作り方は簡単です。まず、餃子の皮を、端が少し重なるように横に3~5枚ほど並べます。皮が重なる部分には水をつけて接着します。餡は少量を取り、皮の中央部に横たえるようなイメージで、棒状に細長く置きます。

餡を挟み込むように下から上に向かって皮を持ち上げ、半分に折りたたんだら、端からくるくると巻きます。巻き終わりにも水をつけ、皮が剥がれないようにしっかりと留めます。バラの花に見立てて形を整えますが、この時、花びらに似せるため、ところどころ皮をめくるのがポイントです。

ごま油を熱したフライパンに、餃子を並べます。少量の水を入れ(水が跳ねるので注意してください)、蓋をして、中火で蒸し焼きにします。少し焼き目がついたら蓋を取り、強火で焼き上げれば完成です。

餃子とビールの相性は最高ですよね。お好みの餃子のたれを用意して、ビールタイムを満喫してください。ひと味違うたれをお探しであれば、お酢のかわりにバルサミコ酢を選んで醤油と合わせるのもおすすめです。また、もし濃厚さが欲しい場合は、卵黄と柚子胡椒を混ぜ合わせたたれでお召し上がりください。コクが加わり、餃子のジューシー感を楽しめます。

気になるビールはありましたか?今回ご紹介したビールは、限定醸造や完売などの理由で、入手が難しい場合もありますので、あらかじめご了承ください。

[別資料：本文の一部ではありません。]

(** The counters say how many sources are left; the actor is finished exactly
    when there are none; and shutdown leaves no output. *)
Record accounts (a : ConnectionActor) (st : ActorState) : Prop := {
  ac_count : total_sources st - closed_sources st = sources a;
  ac_done : run_state st = Finished <-> sources a = 0;
  ac_shutdown : run_state st = ShuttingDown -> active_output a = OutputNone;
  ac_output : output_wf (active_output a)
}.

Lemma sources_nonneg a : 0 <= sources a.
Proof.
  unfold sources, open_queue, open_output.
  destruct (high_rx a), (low_rx a), (active_output a); lia.
Qed.

(** Two actors with the same queues and output. *)
Definition same_sources (a a' : ConnectionActor) : Prop :=
  high_rx a' = high_rx a /\ low_rx a' = low_rx a /\ active_output a' = active_output a.

Lemma accounts_same a a' st : same_sources a a' -> accounts a st -> accounts a' st.
Proof.
  intros (E1 & E2 & E3) [H1 H2 H3 H4].
  assert (sources a' = sources a) as E by (unfold sources; by rewrite E1, E2, E3).
  split; rewrite ?E, ?E3; done.
Qed.

(** Losing one source keeps the account. *)
Lemma accounts_close a a' st :
  accounts a st -> run_state st <> Finished -> sources a' = sources a - 1 ->
  output_wf (active_output a') ->
  (run_state st = ShuttingDown -> active_output a' = OutputNone) ->
  accounts a' (mark_closed st).
Proof.
  intros [H1 H2 H3 H4] Hnd Hs Ho Hsd. pose proof (sources_nonneg a') as Hn.
  unfold mark_closed. split; cbn [total_sources closed_sources run_state].
  - lia.
  - case_decide; split; intros; try done; try lia.
  - case_decide; [done|]. done.
  - done.
Qed.

Lemma push_frames_same frames : forall a out a' out',
  push_frames a frames out = (a', out') -> same_sources a a'.
Proof.
  induction frames as [|f frames IH]; intros a out a' out' H; simpl in H; simplify_eq; [done|].
  unfold actor_push_frame in H. destruct (before_send (world a) f) as [w f'].
  by apply IH in H.
Qed.

Lemma process_frame_same a f out a' out' :
  process_frame_with_hooks_and_metrics a f out = Some (a', out') -> same_sources a a'.
Proof.
  unfold process_frame_with_hooks_and_metrics. destruct (actor_fragmenter a) as [fr|].
  - destruct (fragment_packet fr f) as [[[frames|e] fr']|]; simpl; [| |done].
    + intros [= H]. by apply push_frames_same in H.
    + by intros [= <- _].
  - unfold actor_push_frame. destruct (before_send _ _). by intros [= <- _].
Qed.

Lemma emit_same a f out a' out' :
  emit_multi_packet_frame a f out = Some (a', out') -> same_sources a a'.
Proof. apply process_frame_same. Qed.

(** ** Every handler keeps the account *)

Lemma multi_closed_accounts a st out m :
  accounts a st -> run_state st <> Finished -> is_multi_packet (active_output a) = true ->
  handle_multi_packet_closed a st out = Some m -> accounts m.1.1 m.1.2.
Proof.
  intros Ha Hnd Hm. unfold handle_multi_packet_closed.
  destruct (active_output a) as [| |ctx] eqn:Ho; try done.
  set (a1 := set_output a _). destruct (stream_end_frame (world a1)) as [w ef].
  assert (forall a2, high_rx a2 = high_rx a -> low_rx a2 = low_rx a ->
    accounts (set_world (set_output a2 OutputNone)
      (on_command_end (world (set_output a2 OutputNone)))) (mark_closed st)) as Hfin.
  { intros a2 E1 E2. eapply accounts_close; try done.
    unfold sources. simpl. rewrite E1, E2, Ho. simpl. lia. }
  destruct ef as [f|]; simpl.
  - destruct (emit_multi_packet_frame _ f out) as [[a2 out2]|] eqn:Ee; [|done].
    simpl. intros [= <-]. apply emit_same in Ee as (E1 & E2 & _). by apply Hfin.
  - intros [= <-]. by apply Hfin.
Qed.

Lemma low_drain_accounts a st out m b :
  accounts a st -> run_state st <> Finished ->
  try_opportunistic_low_drain a st out = Some (m, b) -> accounts m.1.1 m.1.2.
Proof.
  intros Ha Hnd. unfold try_opportunistic_low_drain.
  destruct (low_rx a) as [c|] eqn:Hl; [|by intros [= <- _]].
  destruct (try_recv c) as [c' r].
  assert (accounts (set_low_rx a (Some c')) st) as Ha1.
  { destruct Ha as [H1 H2 H3 H4]. assert (sources (set_low_rx a (Some c')) = sources a) as E
      by (unfold sources; simpl; by rewrite Hl). split; rewrite ?E; done. }
  destruct r as [f|[|]].
  - destruct (process_frame_with_hooks_and_metrics _ f out) as [[a2 out2]|] eqn:Ep; [|done].
    simpl. intros [= <- _]. apply process_frame_same in Ep.
    eapply accounts_same; [|exact Ha1]. exact Ep.
  - by intros [= <- _].
  - intros [= <- _]. apply (accounts_close a); try done; [|apply Ha|apply Ha].
    unfold sources. simpl. rewrite Hl. simpl. lia.
Qed.

Lemma multi_drain_accounts a st out m b :
  accounts a st -> run_state st <> Finished ->
  try_opportunistic_multi_drain a st out = Some (m, b) -> accounts m.1.1 m.1.2.
Proof.
  intros Ha Hnd. unfold try_opportunistic_multi_drain.
  destruct (active_output a) as [|s|ctx] eqn:Ho; try (by intros [= <- _]).
  destruct (mp_channel ctx) as [c|] eqn:Hc; [|by intros [= <- _]].
  destruct (try_recv c) as [c' r]. set (a1 := set_output a _).
  assert (accounts a1 st) as Ha1.
  { destruct Ha as [H1 H2 H3 H4]. assert (sources a1 = sources a) as E
      by (unfold sources, a1; simpl; by rewrite Ho).
    split; rewrite ?E; try done.
    - intros Hs. specialize (H3 Hs). congruence.
    - rewrite Ho in H4. simpl in *. split; [eauto|]. apply H4. }
  destruct r as [f|[|]].
  - destruct (emit_multi_packet_frame _ f out) as [[a2 out2]|] eqn:Ep; [|done].
    simpl. intros [= <- _]. apply emit_same in Ep. eapply accounts_same; [|exact Ha1]. exact Ep.
  - by intros [= <- _].
  - destruct (handle_multi_packet_closed a1 st out) as [m'|] eqn:Em; [|done].
    simpl. intros [= <- _]. by eapply multi_closed_accounts.
Qed.
Lemma low_drain_high a st out m b :
  try_opportunistic_low_drain a st out = Some (m, b) -> high_rx m.1.1 = high_rx a.
Proof.
  unfold try_opportunistic_low_drain. destruct (low_rx a) as [c|]; [|by intros [= <- _]].
  destruct (try_recv c) as [c' [f|[|]]]; try (by intros [= <- _]).
  destruct (process_frame_with_hooks_and_metrics _ f out) as [[a2 out2]|] eqn:Ep; [|done].
  simpl. intros [= <- _]. by apply process_frame_same in Ep as (E & _).
Qed.
(** What was missing of a frame of [n] bytes after [k] bytes of the stream. *)
Definition missing (k n : Z) : EofError :=
  if k <? LENGTH_HEADER_SIZE then MidHeader k LENGTH_HEADER_SIZE else MidFrame (k - LENGTH_HEADER_SIZE) n.

(** A decoder that meets the end of the stream with a frame cut anywhere in
    its buffer, header included, reports exactly what was received of what; a
    whole frame is still delivered, and an empty buffer is a clean end. *)
Theorem eof_reports_what_is_missing `{T : TokioLengthDelimited} {TL : TokioLengthDelimitedLaws T} c f p q :
  length_carries c f -> length_wire f = p ++ q ->
  (length_decode_eof c Head p).2
  = if bool_decide (p = []) then Ok None
    else if bool_decide (q = []) then Ok (Some f)
    else Err (into_io_error (CodecEof (missing (len p) (len f)))).
Proof.
  intros Hc Hw. case_bool_decide as Hp; [unfold length_decode_eof; by rewrite bool_decide_eq_true_2|].
  pose proof (len_nonneg f). pose proof (put_u32_len (len f)) as Hl4.
  case_bool_decide as Hq.
  - subst q. rewrite app_nil_r in Hw. subst p.
    destruct (@decode_whole _ length_stream c Head (length_wire f) f [] Hc) as (st' & buf' & Hd & _).
    + cbn. by rewrite app_nil_r.
    + change (len (length_wire f ++ []) <= isize_max). rewrite app_nil_r. unfold length_wire.
      rewrite len_app, Hl4. destruct Hc.
      unfold u32_max, isize_max in *. lia.
    + by rewrite (length_decode_eof_frame _ _ _ _ _ _ Hp Hd).
  - assert (Hlen : len p <= isize_max).
    { pose proof (f_equal len Hw) as E. unfold length_wire in E. rewrite !len_app, Hl4 in E.
      pose proof (len_nonneg q). destruct Hc. unfold u32_max, isize_max in *. lia. }
    destruct (@decode_part _ length_stream c Head p f p q Hc Hw Hq eq_refl Hlen) as (st' & buf' & Hd & _).
    rewrite (length_decode_eof_waiting _ _ _ _ _ Hp Hd). cbn [snd]. f_equal. unfold missing, LENGTH_HEADER_SIZE.
    destruct (Z.ltb_spec (len p) 4) as [Hlt|Hge]; [by rewrite eof_context_short|].
    assert (Hsplit : p = put_u32 (len f) ++ drop 4 p).
    { rewrite <-(take_drop 4 p) at 1. f_equal. rewrite <-(take_app_le p q) by (unfold len in *; lia).
      unfold length_wire in Hw. rewrite <-Hw. apply take_app_length'. unfold len in *. lia. }
    rewrite Hsplit, eof_context_head by (destruct Hc; lia). unfold build_eof_error. cbn [expected bytes_received].
    rewrite <-Hsplit. unfold saturating_sub, LENGTH_HEADER_SIZE. by rewrite Z.max_r by lia.
Qed.

Lemma eof_reports_what_is_missing_witness :
  (length_decode_eof (T := reference_length_delimited) (ld_new 128) Head [0; 0; 0; 3; 7]).2
  = Err (into_io_error (CodecEof (MidFrame 1 3))).
Proof.
  exact (eof_reports_what_is_missing (T := reference_length_delimited) (ld_new 128) [7; 8; 9]
    [0; 0; 0; 3; 7] [8; 9] ltac:(split; vm_compute; discriminate) eq_refl).
Defined.

(** C38: in the read loop, [decode] has seen the header before the end of the
    stream is met, and takes it off the buffer.  If the stream ends right
    there the truncated frame is reported as a clean close; if it ends inside
    the payload, the reported numbers are read from the payload's own bytes
    instead of the header's. *)
Theorem eof_after_header_is_misread `{T : TokioLengthDelimited} {TL : TokioLengthDelimitedLaws T} c n p :
  0 < n <= ld_max c -> n <= u32_max -> len p < n -> Forall is_byte p ->
  length_decode c Head (put_u32 n ++ p) = (Data n, p, Ok None)
  /\ length_decode_eof c (Data n) p
     = (Data n, p,
        if bool_decide (p = []) then Ok None
        else if len p <? 4 then Err (into_io_error (CodecEof (MidHeader (len p) 4)))
        else Err (into_io_error (CodecEof (MidFrame (len p - 4) (be_value (take 4 p)))))).
Proof.
  intros Hn Hu Hp Hb.
  assert (Hwait : ld_decode (ld_max c) (Data n) p = (Data n, p, Ok None)) by (by apply ld_data_waits).
  split.
  - unfold length_decode. rewrite ld_head_taken; [by rewrite get_put_u32, drop_put_u32 by lia| |].
    + rewrite len_app, put_u32_len. pose proof (len_nonneg p). unfold LENGTH_HEADER_SIZE. lia.
    + rewrite get_put_u32; lia.
  - case_bool_decide as Hnil; [subst p; unfold length_decode_eof; by rewrite bool_decide_eq_true_2|].
    rewrite (length_decode_eof_waiting _ _ _ _ _ Hnil Hwait).
    destruct (Z.ltb_spec (len p) 4) as [Hlt|Hge]; [by rewrite eof_context_short|].
    unfold eof_context_from_buffer, build_eof_error, slice_get, LENGTH_HEADER_SIZE.
    rewrite decide_True by lia. cbn [expected bytes_received].
    change (Z.to_nat (4 - 0)) with 4%nat. change (drop (Z.to_nat 0) p) with p.
    rewrite (proj2 (try_into_Some usize_max (be_value (take 4 p)) (be_value (take 4 p)))).
    + unfold saturating_sub. by rewrite Z.max_r by lia.
    + split; [done|]. pose proof (be_value_bound (take 4 p) (Forall_take _ _ _ Hb)) as H.
      assert (E : len (take 4 p) = 4) by (unfold len in *; rewrite length_take; lia).
      rewrite E in H. unfold usize_max, u64_max. simpl in H. lia.
Qed.

Lemma eof_after_header_is_misread_witness :
  length_decode (T := reference_length_delimited) (ld_new 128) Head [0; 0; 0; 100] = (Data 100, [], Ok None)
  /\ length_decode_eof (T := reference_length_delimited) (ld_new 128) (Data 100) []
     = (Data 100, [], Ok None).
Proof.
  exact (eof_after_header_is_misread (T := reference_length_delimited) (ld_new 128) 100 []
    ltac:(vm_compute; split; [reflexivity|discriminate]) ltac:(vm_compute; discriminate)
    ltac:(vm_compute; reflexivity) ltac:(constructor)).
Defined.
(* ===== verification/ClientCorrectness.v ===== *)
(** * Correctness of the client

    What a call sends and accepts, whom its errors reach, what a response
    stream and its typed view yield, and how a streamed body is cut. *)

From S2P Require Import Prelude.
From S2P Require Import LengthPrefix.
From S2P Require Import Envelope.
From S2P Require Import AsyncIo.
From S2P Require Import Preamble.
From S2P Require Import ClientError.
From S2P Require Import Client.

Local Open Scope Z_scope.

(** ** Errors reach the error hook once *)

Section Reports.
Context {C : Type}.

(** An operation that fails has called the hook with its error, once; one that
    succeeds has not called it. *)
Definition reports {A} (self : WireframeClient C) (o : WireframeClient C * result A ClientError) : Prop :=
  on_error o.1 = on_error self /\
  error_calls o.1 =
    error_calls self ++
      match o.2 with Err e => if on_error self then [e] else [] | Ok _ => [] end.

Lemma reports_error {A} (e : ClientError) (self : WireframeClient C) :
  reports (A := A) self (traced_error e self).
Proof.
  unfold reports, traced_error, invoke_error_hook. cbn. destruct (on_error self) eqn:E; cbn;
    [done|]. by rewrite app_nil_r.
Qed.

Lemma reports_ok {A} (a : A) (self self' : WireframeClient C) :
  on_error self' = on_error self -> error_calls self' = error_calls self ->
  reports self (self', Ok a).
Proof. intros H1 H2. split; [done|]. cbn. by rewrite app_nil_r. Qed.

(** A silent change of the client before an operation that reports. *)
Lemma reports_after {A} (self self1 : WireframeClient C) (o : WireframeClient C * result A ClientError) :
  on_error self1 = on_error self -> error_calls self1 = error_calls self ->
  reports self1 o -> reports self o.
Proof. unfold reports. intros -> -> [-> ->]. done. Qed.
Lemma queued_delete m h q : m !! h = Some q -> queued m ≡ₚ q ++ queued (delete h m).
Proof.
  intros Hh. rewrite <-(insert_delete_id m h q Hh) at 1.
  apply queued_insert_fresh, lookup_delete_eq.
Qed.

Lemma queued_update m h q : queued (<[h := q]> m) ≡ₚ q ++ queued (delete h m).
Proof.
  rewrite <-insert_delete_eq. apply queued_insert_fresh, lookup_delete_eq.
Qed.

#[export] Instance len_Permutation {A} : Proper (Permutation ==> eq) (@len A).
Proof. intros l k H. unfold len. by rewrite H. Qed.

Lemma queued_len m : map_sum len m = len (queued m).
Proof.
  induction m as [|h q m Hh IH] using map_ind.
  - by rewrite map_sum_empty, queued_empty.
  - by rewrite map_sum_insert, (queued_insert_fresh m h q Hh), len_app, IH.
Qed.

Lemma waiter_count_len s : waiter_count s = len (waiters s).
Proof.
  unfold waiter_count, waiters. rewrite queued_len, len_app. unfold len at 3.
  by rewrite length_fmap.
Qed.

Lemma queued_filter (P : Z -> Prop) `{!forall x, Decision (P x)} m :
  queued (base.filter P <$> m) ≡ₚ base.filter P (queued m).
Proof.
  induction m as [|h q m Hh IH] using map_ind.
  - by rewrite fmap_empty, queued_empty.
  - rewrite fmap_insert, queued_insert_fresh by (by rewrite lookup_fmap, Hh).
    by rewrite (queued_insert_fresh m h q Hh), filter_app, IH.
Qed.

Lemma queued_elem m w : w ∈ queued m <-> exists h q, m !! h = Some q /\ w ∈ q.
Proof.
  unfold queued. rewrite list_elem_of_In, in_concat. setoid_rewrite <-list_elem_of_In. split.
  - intros (q & Hq & Hw). apply list_elem_of_fmap in Hq as ([h q'] & -> & Hq).
    apply elem_of_map_to_list in Hq. eauto.
  - intros (h & q & Hq & Hw). exists q. split; [|done].
    apply list_elem_of_fmap. exists (h, q). split; [done|]. by apply elem_of_map_to_list.
Qed.

(** ** The invariant

    The rotation lists each registered session once, and only the policy's own
    queues hold waiters. *)

Record wf (p : PoolFairnessPolicy) (s : SchedulerState) : Prop := {
  wf_nodup : NoDup (round_robin_order s);
  wf_order h : h ∈ round_robin_order s <-> is_Some (handle_waiters s !! h);
  wf_fifo : Forall (fun e => is_Some (handle_waiters s !! e.1)) (fifo_queue s);
  wf_policy :
    match p with
    | RoundRobin => fifo_queue s = []
    | Fifo => forall h q, handle_waiters s !! h = Some q -> q = []
    end
}.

ビール好きな皆さまにとって、一週間でビールを飲むのに最適な日といえば「花金」ですね。一括りにビールといっても、このように多彩なビールがありますので、たとえ金曜日でなくても「花に呑み酒に臥す」シーンをもっと日常に取り入れてみるのも良いかもしれません。一日の終わりに花を買って帰る日のように、きっと私たちの気持ちに潤いを与えてくれることでしょう。ぜひ、クラフトビールの多様性を感じてみてください。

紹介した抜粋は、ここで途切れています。